La ville comme vous ne
Il est le designer sonore du tramway de Nice. Pour Michel Redolfi, le confinement suscite une expérience urbaine inédite. Du Vieux-Nice à la Prom’, il décrypte ce nouveau monde acoustique
Qu’elle semble calme, l’avenue Jean-Médecin, avec ses commerces clos. Dans l’air, flotte un silence inhabituel. Et soudain, ce grattement. Ce faible son surgi du vide qui intrigue Michel Redolfi alors qu’il tourne une vidéo avec son smartphone. Il songe d’abord à un petit animal. Il réalise qu’il s’agit de… la tranche d’une feuille morte qui gratte le bitume. Cette expérience insolite, Michel Redolfi l’a vécue au coeur de Nice confinée. Une ville qui, comme tant d’autres, révèle un visage insoupçonné. Elle offre un terrain d’exploration inédit à ce Niçois, qui a signé le design sonore des trois lignes de son tramway.
La ville a changé ? Le choc visuel est évident. Des milliers de photographies l’ont d’ores et déjà immortalisé. Mais l’écho de la crise sanitaire est aussi spectaculaire. « Exceptionnel ! », s’exclame le compositeur niçois.
Beauté maléfique
Entendons-nous bien : la situation n’a vraiment rien de plaisante. «Je ne veux pas faire l’esthète qui se réjouit du silence », insiste Michel Redolfi. Il n’oublie pas que ces non-dits urbains cachent bien des drames humains.
Mais pour cet « archéologue du son », avide de sons rares ou disparus, cette période historique mérite d’être décryptée. Et enregistrée. « C’est beau à entendre comme c’est beau à voir. Mais c’est une beauté maléfique, imposée par les circonstances. Une ville comme Nice sans ses marchés, cela perd son charme », observe Michel Redolfi.
La criée s’est tue
Ses marchés, ses criées, il connaît. En l’an 2000 déjà, il enregistrait le microcosme du marché Saleya, pour le restituer dans les sonals qui résonnent à chaque station de tramway. Ses créations rythment les trajets quotidiens de 200 000 voyageurs. « D’habitude, je les accompagne. Là, c’est inversé : je ne suis pas porteur de sons mais cueilleur de sons. » Sa récolte du printemps 2020 viendra, il le sait déjà, enrichir les futurs sonals.

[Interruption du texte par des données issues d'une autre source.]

Definition normalize_opps (frequencies : list Hertz) (limits : FrequencyLimits) : list Hertz :=
  match frequencies with
  | [] => []
  | _ =>
      sort_dedup (List.filter (fun f => (lim_min limits <=? f) && (f <=? lim_max limits)) frequencies
                  ++ [lim_min limits; lim_max limits])
  end.

(** [u64::from_str_radix] with radix 16 *)
Definition hex_digit (c : Ascii.ascii) : option Z :=
  let b := byte_of c in
  if (48 <=? b) && (b <=? 57) then Some (b - 48)
  else if (97 <=? b) && (b <=? 102) then Some (b - 87)
  else if (65 <=? b) && (b <=? 70) then Some (b - 55)
  else None.
Fixpoint hex_value (acc : Z) (l : list Ascii.ascii) : option Z :=
  match l with
  | [] => Some acc
  | c :: l => d ← hex_digit c; let v := acc * 16 + d in if u64_max <? v then None else hex_value v l
  end.
Definition parse_hex (s : string) : option Z :=
  match bytes s with
  | [] => None
  | c :: l =>
      let digits := if bool_decide (c = plus_sign) then l else c :: l in
      match digits with [] => None | _ => hex_value 0 digits end
  end.

Definition linux_capability_bit (mask : string) (bit : Z) : bool :=
  let words := omap parse_hex (rev (split_whitespace mask)) in
  is_some_and (words !! Z.to_nat (bit / 64)) (fun word => negb (Z.land word (Z.shiftl 1 (bit mod 64)) =? 0)).

Definition has_type_b_multitouch_axes (mask : string) : bool :=
  forallb (linux_capability_bit mask) [0x2f; 0x35; 0x36; 0x39].

Definition nul_terminated_string (l : list Ascii.ascii) : option string :=
  let ending := unwrap_or (position nul l) (length l) in
  value ← from_utf8 (take ending l);
  let value := trim_str value in
  if bool_decide (value = "") then None else Some value.

(** ** Identifiers *)

(** FNV-1a *)
Definition stable_path_hash (path : string) : Z :=
  fold_left (fun hash c => (Z.lxor hash (byte_of c) * 0x100000001b3) mod 2 ^ 64) (bytes path)
    0xcbf29ce484222325.

Definition hex_char (d : Z) : Ascii.ascii :=
  Ascii.ascii_of_nat (Z.to_nat (if d <? 10 then 48 + d else 87 + d)).
(** [{:016x}] *)
Fixpoint hex_digits (n : nat) (z : Z) : list Ascii.ascii :=
  match n with
  | O => []
  | S n => hex_digits n (z / 16) ++ [hex_char (z mod 16)]
  end.
Definition hex16 (z : Z) : string := of_bytes (hex_digits 16 z).
(* ===== verification/Service.v ===== *)
(** * The control service and its authorisation
    ([uperf-daemon/src/auth.rs], [uperf-daemon/src/service.rs])

    What a D-Bus caller may ask of the state owner: who it is, what it must
    prove first, and the command its request becomes. The message bus, logind,
    PolicyKit and the state owner are a class; every call to them is logged with
    its answer, so that what a command rests on can be read off the log. The
    list of running workloads, with its cache, is at the end. *)

From coqutil Require Import Datatypes.RecordSetters.
From S2P Require Import Prelude Float64 Domain Text Strings ActuatorTypes DaemonTypes Touch Evdev DecisionTrace LinuxScheduler Systemd RuntimeTypes.

(** ** Errors *)

Inductive ServiceError :=
| SeInvalidArgument (t : text)
| SeIncompatibleVersion (t : text)
| SeNotFound (t : text)
| SeConflict (t : text)
| SeNotAuthorized (t : text)
| SeUnavailable (t : text)
| SeDegraded (t : text)
| SeValidationFailed (t : text)
| SeInternal (t : text)
| SeZBus (e : BusError).

Definition map_runtime_error (e : RuntimeError) : ServiceError :=
  match e with
  | EInvalidArgument m => SeInvalidArgument m
  | ENotFound m => SeNotFound m
  | ENotAuthorized m => SeNotAuthorized m
  | EConflict m => SeConflict m
  | EDegraded m => SeDegraded m
  | EValidation m => SeValidationFailed m
  | EInternal m => SeInternal m
  end.
(** Options come with their values: the loops take two arguments at a time. *)
Lemma list_two_ind {A} (P : list A -> Prop) :
  P [] -> (forall x, P [x]) -> (forall x y l, P l -> P (x :: y :: l)) -> forall l, P l.
Proof.
  intros H0 H1 H2 l. enough (P l /\ forall x, P (x :: l)) by tauto.
  induction l as [|y l [IH IH']]; split; auto.
Qed.

Lemma trace_options_wf args after limit after_seen limit_seen o :
  0 <= after <= u64_max -> 0 <= limit <= MAX_TRACE_PAGE ->
  trace_options after limit after_seen limit_seen args = Ok o -> command_wf (DoTrace o).
Proof.
  revert after limit after_seen limit_seen. induction args as [|option|option value args IH] using list_two_ind;
    intros after limit after_seen limit_seen Ha Hl; cbn [trace_options].
  - by intros [= <-].
  - by repeat case_bool_decide; destruct after_seen, limit_seen.
  - case_bool_decide.
    + destruct after_seen; [done|]. intros (z & Hz%parse_number_bounds & H')%res_bind_Ok. by apply IH in H'.
    + case_bool_decide; [|done]. destruct limit_seen; [done|].
      intros (z & Hz%parse_number_bounds & H')%res_bind_Ok. destruct (MAX_TRACE_PAGE <? z) eqn:E; [done|].
      apply IH in H'; [done..|lia].
Qed.

Lemma workload_options_wf args process mode reason a :
  0 < process <= u32_max -> workload_options process mode reason args = Ok a -> command_wf (DoWorkload a).
Proof.
  revert mode reason. induction args as [|option|option value args IH] using list_two_ind;
    intros mode reason Hp; cbn [workload_options].
  - by intros [= <-].
  - by repeat case_bool_decide.
  - repeat case_bool_decide; [|by apply IH|done]. intros (m & _ & H')%res_bind_Ok. by eapply IH.
Qed.

Lemma foreground_options_wf args process reason a :
  0 < process <= u32_max -> foreground_options process reason args = Ok a -> command_wf (DoForeground a).
Proof.
  revert reason. induction args as [|option|option value args IH] using list_two_ind;
    intros reason Hp; cbn [foreground_options].
  - by intros [= <-].
  - by case_bool_decide.
  - case_bool_decide; [by apply IH|done].
Qed.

Alors Michel Redolfi part à l’écoute de la ville. Visage masqué quand il le faut mais « attentif jusqu’aux oreilles ». Sa mission : capter les sons insolites, les bruits oubliés, les silences aussi. Des échantillons glanés en « stéréo binaurale, restituant avec le plus grand réalisme un son à 360 degrés ».
Il remarque que les piétons ont délaissé casques et oreillettes. « Quand on sort, on va à l’essentiel. On redevient un Indien dans la ville, avec une écoute très affûtée. »
Nouveau paysage
Constat d’un « audionaute » averti : « Il y a une épure du paysage. Des sons discrets sont remontés à la surface. Dans le Vieux-Nice, on perçoit des bruits de pas, de cannes, des réverbérations dans l’acoustique de la ville… Ce silence n’est pas une absence. On entend plus loin, plus précis. On vit une scène où l’on reste muet, tels les figurants d’un film. C’est plus poétique… Et plus anxiogène. » Pour mettre des mots sur les sons, Michel Redolfi convoque l’univers urbain de Fritz Lang, la mélancolie des villes muettes peintes par Edward Hopper. Il décrit un « nouveau paysage sonore. Un univers où ce qui est important, c’est la volonté des gens de se relier. On ne recherche pas la belle image ou le bon son, mais la relation avec les gens. » Et c’est sans doute là ce qu’il y a de plus rassurant.